* _What you have to do_: Reply with only a number, the count of lines in the listing that include the word "Hrect".

** Data provided follows **

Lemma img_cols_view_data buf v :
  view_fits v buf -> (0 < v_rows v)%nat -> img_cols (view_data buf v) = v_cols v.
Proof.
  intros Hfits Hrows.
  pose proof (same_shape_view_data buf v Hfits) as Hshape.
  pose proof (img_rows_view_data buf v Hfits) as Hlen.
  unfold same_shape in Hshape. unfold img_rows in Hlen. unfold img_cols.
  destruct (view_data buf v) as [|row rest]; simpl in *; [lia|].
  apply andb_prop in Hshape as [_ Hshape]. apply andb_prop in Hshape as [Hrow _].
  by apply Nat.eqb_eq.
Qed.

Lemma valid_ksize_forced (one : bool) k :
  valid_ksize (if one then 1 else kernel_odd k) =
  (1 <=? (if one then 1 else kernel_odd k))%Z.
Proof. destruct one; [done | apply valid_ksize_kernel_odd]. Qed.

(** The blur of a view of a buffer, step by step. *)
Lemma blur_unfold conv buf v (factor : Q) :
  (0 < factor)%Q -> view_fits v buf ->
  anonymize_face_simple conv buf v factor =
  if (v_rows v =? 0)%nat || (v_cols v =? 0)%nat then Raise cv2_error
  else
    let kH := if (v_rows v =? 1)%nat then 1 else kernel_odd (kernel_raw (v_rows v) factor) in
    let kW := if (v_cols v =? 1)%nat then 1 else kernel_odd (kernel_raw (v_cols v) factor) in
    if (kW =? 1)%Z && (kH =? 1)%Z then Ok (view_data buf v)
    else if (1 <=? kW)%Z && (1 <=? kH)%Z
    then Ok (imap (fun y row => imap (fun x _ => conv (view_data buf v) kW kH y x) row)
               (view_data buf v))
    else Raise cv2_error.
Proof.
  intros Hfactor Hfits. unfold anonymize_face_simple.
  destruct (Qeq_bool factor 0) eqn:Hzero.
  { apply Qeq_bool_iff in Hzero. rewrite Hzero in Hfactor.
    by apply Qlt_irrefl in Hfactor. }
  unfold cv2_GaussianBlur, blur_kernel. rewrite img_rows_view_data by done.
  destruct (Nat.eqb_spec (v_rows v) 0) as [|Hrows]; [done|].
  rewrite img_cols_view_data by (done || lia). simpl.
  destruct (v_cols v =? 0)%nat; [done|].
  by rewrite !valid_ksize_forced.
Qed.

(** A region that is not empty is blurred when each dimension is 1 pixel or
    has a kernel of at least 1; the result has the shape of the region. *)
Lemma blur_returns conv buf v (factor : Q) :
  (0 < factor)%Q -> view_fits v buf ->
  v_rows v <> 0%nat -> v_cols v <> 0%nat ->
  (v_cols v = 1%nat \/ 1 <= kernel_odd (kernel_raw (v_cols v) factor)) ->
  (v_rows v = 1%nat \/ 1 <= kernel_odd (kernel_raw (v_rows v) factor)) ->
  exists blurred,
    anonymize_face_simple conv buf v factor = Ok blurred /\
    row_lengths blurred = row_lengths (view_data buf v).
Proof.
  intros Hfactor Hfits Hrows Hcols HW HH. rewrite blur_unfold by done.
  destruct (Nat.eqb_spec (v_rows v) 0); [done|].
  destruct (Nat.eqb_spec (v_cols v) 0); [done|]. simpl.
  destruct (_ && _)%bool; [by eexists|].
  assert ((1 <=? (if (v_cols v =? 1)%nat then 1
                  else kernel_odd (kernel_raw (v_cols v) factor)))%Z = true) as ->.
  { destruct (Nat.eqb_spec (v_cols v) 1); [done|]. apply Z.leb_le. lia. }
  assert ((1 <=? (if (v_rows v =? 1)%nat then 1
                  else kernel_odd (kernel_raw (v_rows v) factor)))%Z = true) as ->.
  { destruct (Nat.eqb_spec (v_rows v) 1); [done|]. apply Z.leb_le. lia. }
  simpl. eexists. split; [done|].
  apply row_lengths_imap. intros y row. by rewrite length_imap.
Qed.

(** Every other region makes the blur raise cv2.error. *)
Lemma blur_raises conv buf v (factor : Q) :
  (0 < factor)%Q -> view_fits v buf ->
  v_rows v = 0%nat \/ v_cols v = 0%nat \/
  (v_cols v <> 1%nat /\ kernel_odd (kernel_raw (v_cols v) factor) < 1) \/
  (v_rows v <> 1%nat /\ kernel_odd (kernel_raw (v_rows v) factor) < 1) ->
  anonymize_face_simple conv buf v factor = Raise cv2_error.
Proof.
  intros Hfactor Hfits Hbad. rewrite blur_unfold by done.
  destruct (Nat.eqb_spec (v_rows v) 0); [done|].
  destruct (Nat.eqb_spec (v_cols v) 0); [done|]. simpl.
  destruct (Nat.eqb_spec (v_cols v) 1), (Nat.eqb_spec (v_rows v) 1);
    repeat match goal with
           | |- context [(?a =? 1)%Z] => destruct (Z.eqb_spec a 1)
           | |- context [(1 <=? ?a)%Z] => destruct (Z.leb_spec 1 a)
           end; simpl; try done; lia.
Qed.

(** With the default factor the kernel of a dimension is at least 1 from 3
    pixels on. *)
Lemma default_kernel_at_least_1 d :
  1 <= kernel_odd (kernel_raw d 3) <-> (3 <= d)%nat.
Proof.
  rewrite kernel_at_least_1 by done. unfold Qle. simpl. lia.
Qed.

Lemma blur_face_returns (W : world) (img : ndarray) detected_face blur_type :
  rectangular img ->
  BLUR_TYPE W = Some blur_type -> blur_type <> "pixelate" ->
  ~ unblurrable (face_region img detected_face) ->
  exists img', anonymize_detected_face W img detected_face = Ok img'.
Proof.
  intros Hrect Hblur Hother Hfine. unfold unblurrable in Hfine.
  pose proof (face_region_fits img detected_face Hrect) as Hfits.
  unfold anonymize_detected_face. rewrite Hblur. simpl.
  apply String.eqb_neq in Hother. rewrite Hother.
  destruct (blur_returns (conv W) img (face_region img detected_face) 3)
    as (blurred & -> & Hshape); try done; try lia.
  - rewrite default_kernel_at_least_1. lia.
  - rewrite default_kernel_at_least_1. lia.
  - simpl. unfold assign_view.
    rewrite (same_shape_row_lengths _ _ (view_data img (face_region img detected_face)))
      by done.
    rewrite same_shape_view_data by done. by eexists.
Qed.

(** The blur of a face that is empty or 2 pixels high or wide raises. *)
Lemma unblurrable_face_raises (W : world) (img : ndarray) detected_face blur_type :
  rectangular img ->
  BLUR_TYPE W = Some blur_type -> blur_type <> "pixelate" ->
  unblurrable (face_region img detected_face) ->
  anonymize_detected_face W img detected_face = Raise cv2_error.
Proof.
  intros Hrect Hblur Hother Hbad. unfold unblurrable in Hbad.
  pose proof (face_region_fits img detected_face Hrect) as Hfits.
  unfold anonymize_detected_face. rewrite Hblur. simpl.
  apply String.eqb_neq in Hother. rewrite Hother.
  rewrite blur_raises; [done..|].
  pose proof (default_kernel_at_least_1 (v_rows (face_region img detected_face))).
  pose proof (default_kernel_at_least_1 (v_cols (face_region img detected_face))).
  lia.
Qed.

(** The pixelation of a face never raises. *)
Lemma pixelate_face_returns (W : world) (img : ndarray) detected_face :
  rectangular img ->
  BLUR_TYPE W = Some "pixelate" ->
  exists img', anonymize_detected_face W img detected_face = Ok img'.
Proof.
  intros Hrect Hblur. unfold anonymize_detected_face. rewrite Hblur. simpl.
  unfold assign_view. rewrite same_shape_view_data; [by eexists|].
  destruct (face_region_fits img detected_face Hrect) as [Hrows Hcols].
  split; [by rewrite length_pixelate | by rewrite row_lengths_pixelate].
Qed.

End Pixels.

** End of Data provided **
** Data provided follows **

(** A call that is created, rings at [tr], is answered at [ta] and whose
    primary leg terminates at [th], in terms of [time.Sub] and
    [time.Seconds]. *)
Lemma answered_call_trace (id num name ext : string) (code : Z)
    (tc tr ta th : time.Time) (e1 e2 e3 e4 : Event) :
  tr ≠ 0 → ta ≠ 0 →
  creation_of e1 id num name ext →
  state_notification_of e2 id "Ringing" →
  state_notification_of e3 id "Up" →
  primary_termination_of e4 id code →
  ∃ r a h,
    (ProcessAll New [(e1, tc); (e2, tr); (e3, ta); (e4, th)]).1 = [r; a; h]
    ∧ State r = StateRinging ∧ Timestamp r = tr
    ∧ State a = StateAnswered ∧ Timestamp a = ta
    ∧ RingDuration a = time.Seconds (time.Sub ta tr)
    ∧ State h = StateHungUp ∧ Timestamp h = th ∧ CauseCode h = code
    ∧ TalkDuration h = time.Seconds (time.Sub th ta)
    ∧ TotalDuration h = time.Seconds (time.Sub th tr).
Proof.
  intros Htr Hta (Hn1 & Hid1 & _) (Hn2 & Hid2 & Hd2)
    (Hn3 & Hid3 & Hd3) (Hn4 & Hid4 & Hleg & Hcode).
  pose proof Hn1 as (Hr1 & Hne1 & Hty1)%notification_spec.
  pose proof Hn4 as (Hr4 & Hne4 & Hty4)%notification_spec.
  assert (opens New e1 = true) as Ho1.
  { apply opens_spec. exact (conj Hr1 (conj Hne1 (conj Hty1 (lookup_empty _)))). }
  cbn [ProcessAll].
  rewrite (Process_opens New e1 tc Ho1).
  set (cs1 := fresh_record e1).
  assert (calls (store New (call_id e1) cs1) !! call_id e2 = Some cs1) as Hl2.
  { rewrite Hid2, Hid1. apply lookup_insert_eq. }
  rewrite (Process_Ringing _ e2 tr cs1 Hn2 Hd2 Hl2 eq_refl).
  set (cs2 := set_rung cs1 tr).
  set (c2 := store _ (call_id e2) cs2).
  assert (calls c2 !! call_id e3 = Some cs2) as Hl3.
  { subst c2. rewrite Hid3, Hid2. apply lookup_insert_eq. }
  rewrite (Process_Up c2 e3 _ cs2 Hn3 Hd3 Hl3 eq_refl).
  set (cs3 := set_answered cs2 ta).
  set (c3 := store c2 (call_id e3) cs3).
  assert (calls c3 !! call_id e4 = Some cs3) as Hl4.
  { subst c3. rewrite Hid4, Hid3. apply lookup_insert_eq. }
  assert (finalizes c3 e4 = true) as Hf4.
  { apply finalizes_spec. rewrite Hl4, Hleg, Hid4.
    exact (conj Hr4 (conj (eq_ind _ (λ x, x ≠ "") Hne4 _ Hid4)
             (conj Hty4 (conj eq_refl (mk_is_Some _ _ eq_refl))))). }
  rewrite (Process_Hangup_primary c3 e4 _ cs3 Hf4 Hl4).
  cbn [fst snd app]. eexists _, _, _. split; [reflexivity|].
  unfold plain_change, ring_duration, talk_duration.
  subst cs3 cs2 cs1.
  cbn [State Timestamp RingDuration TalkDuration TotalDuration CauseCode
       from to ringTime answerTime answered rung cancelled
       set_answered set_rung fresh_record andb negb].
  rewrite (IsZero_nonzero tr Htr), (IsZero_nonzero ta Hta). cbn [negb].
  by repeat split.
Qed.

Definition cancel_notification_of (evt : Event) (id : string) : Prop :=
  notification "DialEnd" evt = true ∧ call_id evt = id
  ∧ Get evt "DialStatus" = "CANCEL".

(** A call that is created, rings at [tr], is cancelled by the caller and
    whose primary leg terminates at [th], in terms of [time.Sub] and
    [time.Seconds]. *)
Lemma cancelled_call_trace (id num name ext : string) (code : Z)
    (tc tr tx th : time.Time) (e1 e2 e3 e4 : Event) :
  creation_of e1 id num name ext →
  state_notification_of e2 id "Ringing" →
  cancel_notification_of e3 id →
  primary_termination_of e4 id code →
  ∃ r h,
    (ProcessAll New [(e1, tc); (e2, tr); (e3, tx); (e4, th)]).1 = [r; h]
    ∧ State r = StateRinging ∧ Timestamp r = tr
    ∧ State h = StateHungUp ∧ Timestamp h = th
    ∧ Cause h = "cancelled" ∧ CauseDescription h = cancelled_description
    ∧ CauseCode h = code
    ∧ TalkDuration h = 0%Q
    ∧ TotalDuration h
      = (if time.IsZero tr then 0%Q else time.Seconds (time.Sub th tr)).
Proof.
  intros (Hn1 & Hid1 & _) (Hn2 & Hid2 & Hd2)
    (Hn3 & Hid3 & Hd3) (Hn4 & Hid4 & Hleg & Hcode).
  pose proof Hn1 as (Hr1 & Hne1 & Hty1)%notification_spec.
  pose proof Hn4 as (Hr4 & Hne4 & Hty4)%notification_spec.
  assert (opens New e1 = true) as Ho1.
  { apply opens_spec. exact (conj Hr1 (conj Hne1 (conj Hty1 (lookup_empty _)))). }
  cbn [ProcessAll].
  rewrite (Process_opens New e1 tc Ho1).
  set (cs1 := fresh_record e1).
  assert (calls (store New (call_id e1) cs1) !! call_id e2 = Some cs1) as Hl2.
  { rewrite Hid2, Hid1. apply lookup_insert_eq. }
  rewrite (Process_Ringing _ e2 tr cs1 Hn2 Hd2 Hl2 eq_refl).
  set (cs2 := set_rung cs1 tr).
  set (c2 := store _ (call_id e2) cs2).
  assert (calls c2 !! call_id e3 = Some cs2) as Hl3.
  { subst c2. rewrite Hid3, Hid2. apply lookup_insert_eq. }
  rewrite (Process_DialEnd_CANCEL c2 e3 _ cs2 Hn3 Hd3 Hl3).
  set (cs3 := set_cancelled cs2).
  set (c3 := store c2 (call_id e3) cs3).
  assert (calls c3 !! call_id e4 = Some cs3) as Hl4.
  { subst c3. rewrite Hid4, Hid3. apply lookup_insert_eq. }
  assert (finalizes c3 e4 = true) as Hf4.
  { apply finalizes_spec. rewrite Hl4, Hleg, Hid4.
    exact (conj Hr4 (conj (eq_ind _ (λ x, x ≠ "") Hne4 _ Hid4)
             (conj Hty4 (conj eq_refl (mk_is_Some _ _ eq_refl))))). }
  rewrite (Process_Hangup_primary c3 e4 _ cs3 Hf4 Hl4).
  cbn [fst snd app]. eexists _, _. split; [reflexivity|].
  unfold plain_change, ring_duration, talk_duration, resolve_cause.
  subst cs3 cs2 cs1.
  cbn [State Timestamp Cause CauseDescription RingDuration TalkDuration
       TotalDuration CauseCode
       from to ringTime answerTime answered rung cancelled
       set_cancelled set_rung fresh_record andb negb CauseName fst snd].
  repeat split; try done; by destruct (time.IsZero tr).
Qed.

** End of Data provided **
** Data provided follows **

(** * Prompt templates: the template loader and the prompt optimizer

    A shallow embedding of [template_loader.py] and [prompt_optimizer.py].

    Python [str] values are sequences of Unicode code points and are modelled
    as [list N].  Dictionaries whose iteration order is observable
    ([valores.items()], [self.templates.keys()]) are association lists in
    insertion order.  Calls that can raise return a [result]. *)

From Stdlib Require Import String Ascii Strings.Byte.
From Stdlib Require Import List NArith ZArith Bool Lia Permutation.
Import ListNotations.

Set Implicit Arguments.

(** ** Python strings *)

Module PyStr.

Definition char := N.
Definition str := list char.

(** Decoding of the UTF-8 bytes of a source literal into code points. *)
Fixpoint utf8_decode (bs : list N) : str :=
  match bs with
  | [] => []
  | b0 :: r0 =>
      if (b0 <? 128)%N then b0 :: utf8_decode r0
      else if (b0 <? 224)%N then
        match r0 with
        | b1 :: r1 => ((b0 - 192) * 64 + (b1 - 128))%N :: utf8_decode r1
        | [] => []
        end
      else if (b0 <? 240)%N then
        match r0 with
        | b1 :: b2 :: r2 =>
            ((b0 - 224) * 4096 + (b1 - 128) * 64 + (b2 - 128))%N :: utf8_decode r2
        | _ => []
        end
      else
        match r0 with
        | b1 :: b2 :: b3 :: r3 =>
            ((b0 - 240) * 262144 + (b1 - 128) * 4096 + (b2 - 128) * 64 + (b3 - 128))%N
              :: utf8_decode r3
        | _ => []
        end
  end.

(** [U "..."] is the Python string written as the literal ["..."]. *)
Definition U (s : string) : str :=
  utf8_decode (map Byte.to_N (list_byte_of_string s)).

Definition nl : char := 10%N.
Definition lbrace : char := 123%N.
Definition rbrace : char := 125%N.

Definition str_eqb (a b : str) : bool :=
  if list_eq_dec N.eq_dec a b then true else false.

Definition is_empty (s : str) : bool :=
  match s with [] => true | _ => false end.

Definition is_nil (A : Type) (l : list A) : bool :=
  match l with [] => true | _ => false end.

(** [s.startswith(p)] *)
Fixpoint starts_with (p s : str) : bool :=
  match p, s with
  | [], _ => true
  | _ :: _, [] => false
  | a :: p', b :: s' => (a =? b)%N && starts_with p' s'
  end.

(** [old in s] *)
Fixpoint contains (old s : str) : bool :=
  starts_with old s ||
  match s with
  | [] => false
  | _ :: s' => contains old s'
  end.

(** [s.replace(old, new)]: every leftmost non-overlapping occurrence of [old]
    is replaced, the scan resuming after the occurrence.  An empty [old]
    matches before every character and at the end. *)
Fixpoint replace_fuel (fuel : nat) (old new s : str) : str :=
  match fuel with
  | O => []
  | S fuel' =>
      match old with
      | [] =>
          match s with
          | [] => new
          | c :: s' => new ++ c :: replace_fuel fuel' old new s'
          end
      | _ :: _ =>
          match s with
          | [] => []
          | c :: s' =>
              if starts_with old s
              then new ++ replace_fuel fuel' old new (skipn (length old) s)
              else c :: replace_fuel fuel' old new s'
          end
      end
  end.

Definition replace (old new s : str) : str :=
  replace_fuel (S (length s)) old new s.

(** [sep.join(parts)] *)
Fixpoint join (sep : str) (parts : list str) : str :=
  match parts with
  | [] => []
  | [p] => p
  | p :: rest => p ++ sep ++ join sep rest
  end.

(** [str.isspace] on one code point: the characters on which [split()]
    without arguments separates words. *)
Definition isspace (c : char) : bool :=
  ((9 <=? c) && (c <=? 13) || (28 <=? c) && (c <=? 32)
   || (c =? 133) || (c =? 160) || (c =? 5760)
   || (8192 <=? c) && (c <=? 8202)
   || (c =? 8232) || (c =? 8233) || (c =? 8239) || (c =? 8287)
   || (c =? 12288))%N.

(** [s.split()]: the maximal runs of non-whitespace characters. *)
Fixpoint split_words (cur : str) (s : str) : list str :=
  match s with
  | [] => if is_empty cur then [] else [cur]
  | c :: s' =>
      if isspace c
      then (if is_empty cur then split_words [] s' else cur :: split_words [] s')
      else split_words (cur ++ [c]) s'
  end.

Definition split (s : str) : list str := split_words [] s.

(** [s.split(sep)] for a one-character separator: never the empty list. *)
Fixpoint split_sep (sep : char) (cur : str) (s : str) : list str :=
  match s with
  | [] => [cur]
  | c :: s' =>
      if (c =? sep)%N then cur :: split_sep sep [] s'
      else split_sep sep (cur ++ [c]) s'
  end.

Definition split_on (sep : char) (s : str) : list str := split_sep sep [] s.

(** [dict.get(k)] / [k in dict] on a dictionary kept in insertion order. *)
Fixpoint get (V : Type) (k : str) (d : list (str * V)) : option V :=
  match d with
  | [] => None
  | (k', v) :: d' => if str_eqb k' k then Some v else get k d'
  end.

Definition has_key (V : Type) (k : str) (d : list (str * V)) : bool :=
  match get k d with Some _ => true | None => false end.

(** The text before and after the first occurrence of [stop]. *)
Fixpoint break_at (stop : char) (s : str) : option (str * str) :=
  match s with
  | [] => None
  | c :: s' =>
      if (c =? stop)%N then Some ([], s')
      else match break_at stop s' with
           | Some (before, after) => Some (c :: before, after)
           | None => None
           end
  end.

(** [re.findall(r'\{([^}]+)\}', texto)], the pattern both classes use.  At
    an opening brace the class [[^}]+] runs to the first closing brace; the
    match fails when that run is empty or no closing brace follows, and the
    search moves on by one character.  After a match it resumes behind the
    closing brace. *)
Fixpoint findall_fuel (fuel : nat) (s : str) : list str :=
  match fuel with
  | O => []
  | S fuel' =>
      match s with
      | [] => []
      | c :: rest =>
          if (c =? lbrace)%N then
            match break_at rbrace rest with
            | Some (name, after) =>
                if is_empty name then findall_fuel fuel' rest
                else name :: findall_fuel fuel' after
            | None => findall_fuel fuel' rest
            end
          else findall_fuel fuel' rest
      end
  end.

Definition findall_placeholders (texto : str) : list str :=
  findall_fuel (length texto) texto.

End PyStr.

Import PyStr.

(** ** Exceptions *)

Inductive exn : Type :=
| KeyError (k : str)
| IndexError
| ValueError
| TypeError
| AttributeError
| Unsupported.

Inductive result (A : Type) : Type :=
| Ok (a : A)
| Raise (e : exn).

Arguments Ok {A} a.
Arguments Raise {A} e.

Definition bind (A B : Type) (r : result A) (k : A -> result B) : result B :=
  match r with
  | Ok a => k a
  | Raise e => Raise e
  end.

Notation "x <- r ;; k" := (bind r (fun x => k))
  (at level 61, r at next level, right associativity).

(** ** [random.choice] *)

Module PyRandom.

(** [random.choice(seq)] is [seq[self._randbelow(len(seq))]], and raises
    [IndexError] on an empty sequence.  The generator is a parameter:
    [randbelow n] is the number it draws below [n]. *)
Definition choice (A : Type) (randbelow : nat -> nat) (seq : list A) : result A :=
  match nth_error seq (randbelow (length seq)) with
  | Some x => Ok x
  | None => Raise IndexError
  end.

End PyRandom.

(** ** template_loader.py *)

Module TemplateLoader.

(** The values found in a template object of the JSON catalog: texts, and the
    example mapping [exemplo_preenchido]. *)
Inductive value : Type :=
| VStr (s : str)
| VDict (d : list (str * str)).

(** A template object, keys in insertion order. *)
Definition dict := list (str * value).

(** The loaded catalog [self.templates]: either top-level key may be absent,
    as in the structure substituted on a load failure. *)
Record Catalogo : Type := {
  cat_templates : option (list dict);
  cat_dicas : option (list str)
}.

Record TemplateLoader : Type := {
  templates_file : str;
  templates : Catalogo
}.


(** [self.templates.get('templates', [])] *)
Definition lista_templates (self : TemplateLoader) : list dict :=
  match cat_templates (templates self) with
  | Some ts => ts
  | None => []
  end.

** End of Data provided **

* _Your solution_: 6